Washington Watch: GOP presidential debate: DeSantis says Trump’s spending ‘set the stage for the inflation that we have now’

Daily Trade

Florida Gov. Ron DeSantis went after former President Donald Trump during the second Republican presidential debate Wednesday night, blaming the 2024 GOP frontrunner for the inflation that has hammered Americans.

Trump “should be on this stage tonight. He owes it to you to defend his record, where they added $7.8 trillion to the debt that set the stage for the inflation that we have now,” DeSantis said.

That figure appears to come from a report last year from the Manhattan Institute, a conservative think tank, that found that the legislation and executive actions signed by Trump added $7.8 trillion in 10-year budget deficits. Economists say one of the drivers of inflation has been massive stimulus spending by both the Trump and Biden administrations.

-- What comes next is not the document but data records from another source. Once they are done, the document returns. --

Lemma oidcCli_vouched r : spec (λ d, accounts_ok (ad_users d))
  (oidcCli_Generate AES encryptKey random AuthMode r) (λ c d, users_vouched r c (ad_users d)) never.
Proof.
  unfold oidcCli_Generate. destruct (decide (auth_mode = Some OIDCAuth)) as [Hm|Hm];
    [rewrite bool_decide_true by done|rewrite bool_decide_false by done; apply spec_no_user]. simpl.
  destruct (BasicAuth _) as [[username secret]|] eqn:Eb; [|apply spec_no_user].
  destruct (oidc_valid r) eqn:Ev; [|apply spec_no_user]. simpl.
  eapply spec_quietly; [eapply spec_users|intros d Hd; split; [exact Hd|done]].
  apply spec_exact. intros d0 Hok.
  assert (Hok' : ∀ d, same_accounts d0 d → accounts_ok d) by (intros d E; unfold accounts_ok; by rewrite E).
  eapply spec_bind; [eapply spec_conseq; [apply (VerifySecret_cli username secret d0)|by intros ? ->|by intros ? ? H; exact H|exact Hok']|].
  intros info. apply spec_exact. intros d [Hd (i & o & a & key & Hi & Ha & Hn & Hk & Hs)].
  eapply spec_read_bind; [apply reading_GetByName|by apply Hok'|]. intros u (j & b & Hj & Hbn & Hbd & ->).
  eapply spec_bind; [eapply spec_conseq; [apply (Inject_person (Some info) (toCommonUser b) (λ A O, A = accounts d ∧ O = oidc_users d))|
    by intros ? ->|by intros ? ? H; exact H|]|].
  - intros d' [E _]. apply Hok'. unfold same_accounts in *. congruence.
  - intros u. apply spec_ret. intros d' [[EA EO] Hp]. split; [apply Hok'; unfold same_accounts in *; congruence|].
    split; [eapply identity_person; [exact Hp|]; eapply identity_same; [exact EA|]; by eapply identity_row, Hbd; [apply Hok'|]|].
    eapply (proven_cli _ _ _ username secret i o a key); [done|done|done|by rewrite EO|by rewrite EA|done|done|done|].
    destruct Hp as (_ & -> & _). simpl. congruence.
Qed.

(** *** ID tokens *)

Lemma reading_GetBySubIss sub iss : reading (GetBySubIss sub iss)
  (λ d o, ∃ i, rows (oidc_users d) !! i = Some o ∧ ou_SubIss o = sub +:+ iss).
Proof.
  unfold GetBySubIss, oidc_List, not_found. eapply reading_conseq.
  - eapply (reading_bind _ _ _ (λ l _ u, match l with x :: _ => u = x | [] => False end)).
    + eapply reading_skip; [by intros ? ? ? [-> _]%FromContext_cases|intros ?; apply reading_query].
    + intros [|x l]; [apply reading_fail|apply reading_ret].
  - intros d o (l & [= <-] & Hl). destruct (select _ _) as [|x k] eqn:E; [done|]. subst x.
    assert (o ∈ select (λ o, ou_SubIss o = sub +:+ iss) (oidc_users d)) as Hin by (rewrite E; left).
    apply elem_of_select in Hin as (i & Hi & Hs). eauto.
Qed.

Lemma reading_ctl_GetBySubIss sub iss : reading (ctl_GetBySubIss AES encryptKey None sub iss)
  (λ d u, ∃ i o j a, rows (oidc_users d) !! i = Some o ∧ ou_SubIss o = sub +:+ iss ∧
     rows (accounts d) !! j = Some a ∧ ac_ID a = ou_UserID o ∧ ac_Deleted a = false ∧ u = toCommonUser a).
Proof.
  unfold ctl_GetBySubIss, ctl_Get. eapply reading_conseq.
  - eapply reading_bind; [apply reading_GetBySubIss|intros o]. eapply reading_bind; [|intros x; apply reading_ret].
    eapply reading_bind; [apply reading_Get|intros u; cbv zeta; apply reading_ret].
  - simpl. intros d u (o & (i & Hi & Hs) & x & (u' & (j & a & Hj & Hid & Hd & ->) & ->) & ->). by exists i, o, j, a.
Qed.

Lemma idToken_vouched r : spec (λ d, accounts_ok (ad_users d))
  (idToken_Generate AES encryptKey AuthMode token_claims r) (λ c d, users_vouched r c (ad_users d)) never.
Proof.
  unfold idToken_Generate. destruct (decide (auth_mode = Some OIDCAuth)) as [Hm|Hm];
    [rewrite bool_decide_true by done|rewrite bool_decide_false by done; apply spec_no_user]. simpl.
  spec_if; [apply spec_no_user|]. cbv zeta. spec_if; [apply spec_no_user|].
  destruct (VerifyToken _) as [c|] eqn:Ev; [|apply spec_no_user].
  eapply spec_quietly; [eapply spec_users|intros d Hd; split; [exact Hd|done]].
  apply spec_exact. intros d Hok. eapply spec_read_bind; [apply reading_ctl_GetBySubIss|done|].
  intros u (i & o & j & a & Hi & Hs & Hj & Hid & Hd & ->).
  destruct OIDCSetting_ as [setting|]; [|apply spec_ret; intros ? ->; by split].
  destruct (UserInfoFromIDToken _ setting) as [info|]; [|apply spec_ret; intros ? ->; by split].
  eapply spec_bind; [eapply spec_conseq; [apply (Inject_person info (toCommonUser a) (λ A O, A = accounts d ∧ O = oidc_users d))|
    by intros ? ->|by intros ? ? H; exact H|]|].
  - intros d' [E _]. unfold accounts_ok. by rewrite E.
  - intros u. apply spec_ret. intros d' [[EA EO] Hp]. split; [unfold accounts_ok; by rewrite EA|].
    split; [eapply identity_person; [exact Hp|]; eapply identity_same; [exact EA|]; by eapply identity_row|].
    eapply (proven_id_token _ _ _ c i o); [done|done|by rewrite EO|done|]. by destruct Hp as (-> & _).
Qed.

(** *** Tokens that the proxy reviews *)

Lemma review_frame s ags aus (P : table Account → table OIDCUser → Prop) :
  spec (λ d, P (accounts d) (oidc_users d)) (UserFromReviewStatus s ags aus)
    (λ _ d, rs_Authenticated s = true ∧ P (accounts d) (oidc_users d)) (λ d, P (accounts d) (oidc_users d)).
Proof.
  unfold UserFromReviewStatus. destruct (rs_Authenticated s); [|by apply spec_fail]. cbn [negb]. cbv zeta.
  destruct (rs_Groups s); [by apply spec_ret|]. eapply spec_bind; [apply (Populate_frame _ P)|]. intros. by apply spec_ret.
Qed.

Lemma Onboard_name u : spec (λ _, True) (Onboard salt u) (λ u' _, us_Username u' = us_Username u) (λ _, True).
Proof.
  unfold Onboard. eapply (spec_bind _ _ (λ _ _, True)); [apply (spec_ignored (λ _, True)); [by intros ? [] ?|done]|].
  intros [x|e]; [by apply spec_ret|]. spec_if; [by apply spec_fail|].
  eapply (spec_bind _ _ (λ _ _, True)); [by intros ? [] ?|]. intros id. by apply spec_ret.
Qed.

(** The account that is made for a name. *)
Lemma onboarded_account name : auth_mode = Some HTTPAuth →
  spec accounts_ok (uid ← SearchAndOnBoardUser AuthMode registry name; user_Get uid)
    (λ u d, identified d u ∧ us_Username u = name) accounts_ok.
Proof.
  intros Hm. unfold SearchAndOnBoardUser, auth_SearchUser, auth_OnBoardUser, with_helper, getHelper.
  unfold mode in Hm. destruct AuthMode as [m|]; [|done]. injection Hm as ->.
  change (registry !! HTTPAuth) with (Some (proxy_provider salt)). simpl. unfold proxy_SearchUser.
  eapply (spec_bind _ _ (λ uid d, accounts_ok d ∧ ∃ a, rows (accounts d) !! uid = Some a ∧ ac_Username a = name ∧ ac_Deleted a = false)).
  - eapply (spec_bind _ _ (λ o d, accounts_ok d ∧ ∀ u, o = Some u → us_Username u = name ∧ us_Deleted u = false)).
    + destruct proxy_SkipSearch; [|by apply spec_ret].
      destruct (fillInModel _) as [u|] eqn:Ef; [|by apply spec_fail]. apply spec_ret. intros d Hd. split; [done|].
      intros ? [= <-]. by destruct (fillInModel_person _ _ Ef) as (_ & -> & _ & ->).
    + intros [u|]; [|apply spec_fail; by intros d [? _]]. apply spec_exact. intros d [Hok Hu].
      destruct (Hu u eq_refl) as [Hn Hd].
      eapply (spec_bind _ _ (λ u' d', (identified d' u' ∧ us_Username u' = name) ∧ 0 < us_ID u')).
      * eapply spec_conseq; [eapply spec_and; [eapply spec_and; [apply (Onboard_honest salt u d Hok Hd)|apply (Onboard_name u)]|apply (Onboard_number salt u)]| | |].
        -- intros ? ->. done.
        -- intros u' d' [[? ->] ?]. done.
        -- intros d' [[E _] _]. unfold accounts_ok. by rewrite E.
      * intros u'. apply spec_ret. intros d' [[[Hok' (_ & Hacc & _)] Hn'] Hpos]. split; [done|].
        destruct (Hacc ltac:(lia)) as (a & Ha & Han & Had). exists a. split_and!; [done|congruence|done].
  - intros uid. apply spec_exact. intros d [Hok (a & Ha & Hn & Hd)].
    eapply spec_read; [apply reading_Get|done|]. intros u (i & b & Hi & Hid & Hbd & ->).
    destruct (tab_keys _ _ _ _ Hok _ _ Hi) as [Hk _]. assert (i = uid) as -> by congruence. simplify_eq.
    split; [|done]. split; [done|]. by eapply identity_row.
Qed.

Lemma authProxy_vouched r : spec (λ d, accounts_ok (ad_users d))
  (authProxy_Generate registry AuthMode r) (λ c d, users_vouched r c (ad_users d)) never.
Proof.
  unfold authProxy_Generate. destruct (decide (auth_mode = Some HTTPAuth)) as [Hm|Hm];
    [rewrite bool_decide_true by done|rewrite bool_decide_false by done; apply spec_no_user]. simpl.
  spec_if; [apply spec_no_user|]. destruct (BasicAuth _) as [[pn pwd]|] eqn:Eb; [|apply spec_no_user].
  destruct (matchAuthProxyUserName pn) as [name|]; [|apply spec_no_user]. destruct proxy_settings as [s|]; [|apply spec_no_user].
  destruct (TokenReview pwd) as [status|] eqn:Et; [|apply spec_no_user].
  destruct (name == rs_Username status) eqn:En; [|apply spec_no_user]. apply bool_decide_eq_true in En. simpl.
  eapply spec_quietly; [eapply spec_users|intros d Hd; split; [exact Hd|done]]. unfold proxy_account.
  eapply (spec_bind _ _ (λ res d, accounts_ok d ∧ ∀ u, res = Ok u → identity d u ∧ us_Username u = name)).
  - apply spec_exact. intros d Hok. eapply spec_read; [apply reading_try, reading_GetByName|done|].
    intros res Hres. split; [done|]. intros u ->. destruct (Hres u eq_refl) as (i & a & Hi & Hn & Hd & ->).
    split; [by eapply identity_row|done].
  - intros res. eapply (spec_bind _ _ (λ u d, identified d u ∧ us_Username u = name)).
    + destruct res as [u|e]; [apply spec_ret; intros d [Hok Hu]; destruct (Hu u eq_refl); by split|].
      spec_if; [eapply spec_pre; [by apply onboarded_account|by intros d [? _]]|apply spec_fail; by intros d [? _]].
    + intros u. apply spec_exact. intros d [[Hok Hu] Hn].
      eapply spec_bind; [eapply spec_conseq; [apply (review_frame status _ _ (λ A O, A = accounts d ∧ O = oidc_users d))|by intros ? ->|by intros ? ? H; exact H|]|].
      * intros d' [E _]. unfold accounts_ok. by rewrite E.
      * intros u2. apply spec_ret. intros d' [Ha [E _]]. split; [unfold accounts_ok; by rewrite E|].
        split; [eapply identity_person; [|eapply identity_same; [exact E|exact Hu]]; done|].
        eapply (proven_review _ _ _ pn pwd status); [done|done|done|done|]. simpl. congruence.
Qed.

(** *** Logins *)

Lemma basicAuth_vouched r : spec (λ d, accounts_ok (ad_users d)) (basicAuth_Generate registry now AuthMode r)
  (λ c d, match c with Some (LocalCtx (Some u)) => identity (ad_users d) u ∧ proven (ad_users d) r u | Some _ => False | None => True end)
  (λ _, True).
Proof.
  unfold basicAuth_Generate. destruct (BasicAuth _) as [[name pwd]|] eqn:Eb; [|by apply spec_ret].
  eapply (spec_bind _ _ (λ l d, accounts_ok (ad_users d))); [by intros w x w' Hok [= <- <-]|]. intros l.
  eapply (spec_bind _ _ (λ x d, ∀ u l', x = Ok (LoggedIn u, l') → identity (ad_users d) u ∧ proven (ad_users d) r u)).
  - intros w x w' Hok H. unfold try in H. destruct (on_users _ w) as [y w1] eqn:Ey. injection H as <- <-.
    intros u l' ->. apply zoom_inv in Ey as (w2 & Hl & Hd).
    assert (Hr : honest_registry (pr_login <$> registry)) by (intros k h Hh; by eapply providers_honest).
    pose proof (Login_calls _ _ _ _ _ _ _ _ _ _ Hl) as (mode & h & w3 & u0 & w4 & Hh & _ & Hw & Ha & Hp).
    destruct (Hr _ _ Hh) as [Hauth Hpost]. simpl in Hw.
    assert (Hok3 : accounts_ok (db w3)) by (by rewrite Hw).
    pose proof (Hauth _ _ _ _ _ Hok3 Ha) as [Hok4 Hu0]. pose proof (Hpost u0 _ _ _ (conj Hok4 Hu0) Hp) as [_ Hu].
    rewrite Hd. simpl. split; [exact Hu|]. by eapply proven_login.
  - intros [[res l']|e]; [|destruct e; first [by apply spec_ret|by apply spec_fail]].
    eapply (spec_bind _ _ (λ _ d, ∀ u, res = LoggedIn u → identity (ad_users d) u ∧ proven (ad_users d) r u)).
    + intros w x w' Hd [= <- <-] u ->. by apply (Hd u l').
    + intros _. apply spec_ret. intros d Hd. destruct res as [u| |]; [by apply Hd|done|done].
Qed.

(** ** The chain *)

Definition vouched (d d' : AuthDB) (r : Request) (c : Context) : Prop :=
  match c with
  | SecretCtx s =>
      rq_Authorization r = HeaderPrefix +:+ Security.s_secret s ∧ Security.s_secret s ≠ EmptyString ∧
      ∀ q, Security.answer s q = Rbac.Done true → ∃ st name, SecretStore = Some st ∧
        st !! Security.s_secret s = Some name ∧ (name = Security.JobserviceUser ∨ name = Security.CoreUser)
  | TokenCtx t =>
      HasPrefix (rq_Path r) "/v2" = true ∧ ∃ opt c,
        TokenService.NewOptions (TokenService.en_KeyFile token_env) TokenService.RS256 TokenService.defaultIssuer = Ok opt ∧
        TokenService.Parse opt (TokenService.bearerToken (rq_Authorization r))
          (TokenService.v2TokenClaims_Valid (TokenService.en_Now token_env)) = Ok c ∧
        TokenService.v2TokenClaims_Valid (TokenService.en_Now token_env) c = Ok tt ∧
        t = Security.token_New (TokenService.cl_Subject c) (TokenService.cl_Access c)
  | RobotCtx _ => robot_vouched (ad_robots d') (BasicAuth (rq_Authorization r))
  | ProxyCacheCtx p =>
      rq_Artifact r = Some (Security.pc_repository p) ∧
      ∃ t, m (ad_secrets d) !! proxy_GetSecret (rq_Authorization r) = Some t ∧ name t = Security.pc_repository p ∧
        now < expiresAt t ∧ m (ad_secrets d') !! proxy_GetSecret (rq_Authorization r) = None
  | LocalCtx None => False
  | LocalCtx (Some u) => rq_Session r = SessionUser u ∨ (identity (ad_users d') u ∧ proven (ad_users d') r u)
  end.

(** Programs on other parts leave the secrets of the proxy alone. *)
Lemma on_users_secrets {A} g (x : M UserDB A) : keeps (λ d, ad_secrets d = g) (on_users x).
Proof. intros w r w' Hg H. apply zoom_inv in H as (w1 & _ & ->). by destruct r. Qed.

“I can tell you this as governor of Florida: We cut taxes, we ran surpluses, we’ve paid down over 25% of our state debt, and I vetoed wasteful spending when it came to my desk,” DeSantis said. “As your president, when they send me a bloating spending bill that’s going to cause your prices to go up, I’m going to take out this veto pen and I’m going to send it right back to them.” 

Trump, the frontrunner in the Republican primary by a 40-point margin, skipped the debate at the Ronald Reagan Presidential Library in Simi Valley, Calif., just as he passed on taking part in the first debate a month ago. Instead, he delivered a speech at a non-union auto-parts plant in Michigan that overlapped somewhat with the debate, a day after President Joe Biden visited striking members of the United Auto Workers union at a picket line in the battleground state, telling them to “stick with it.

Biden weighed in on the Florida governor’s criticism of Trump, saying in a post on X: “Couldn’t agree more.”

Former New Jersey Gov. Chris Christie also attacked Trump for missing the debate, addressing him directly.

“You’re not here tonight because you’re afraid of being on the stage and defending your record. You’re ducking these things,” Christie said. “You keep doing that, no one up here is going to call you Donald Trump anymore. We’re going to call you Donald Duck.”

Trump has 56.6% support in GOP primary polls, according to a RealClearPolitics moving average of surveys. He has been indicted this year in two separate election-interference cases, a hush-money case and a classified-documents case, but many Republican voters have rallied around him. DeSantis is a distant second with 14.4% support, followed by former U.N. Ambassador Nikki Haley at 5.8% and entrepreneur Vivek Ramaswamy at 5.1%.

Seven GOP presidential hopefuls were taking part in the debate: DeSantis, Haley, Ramaswamy and Christie, along with former Vice President Mike Pence, South Carolina Sen. Tim Scott and North Dakota Gov. Doug Burgum.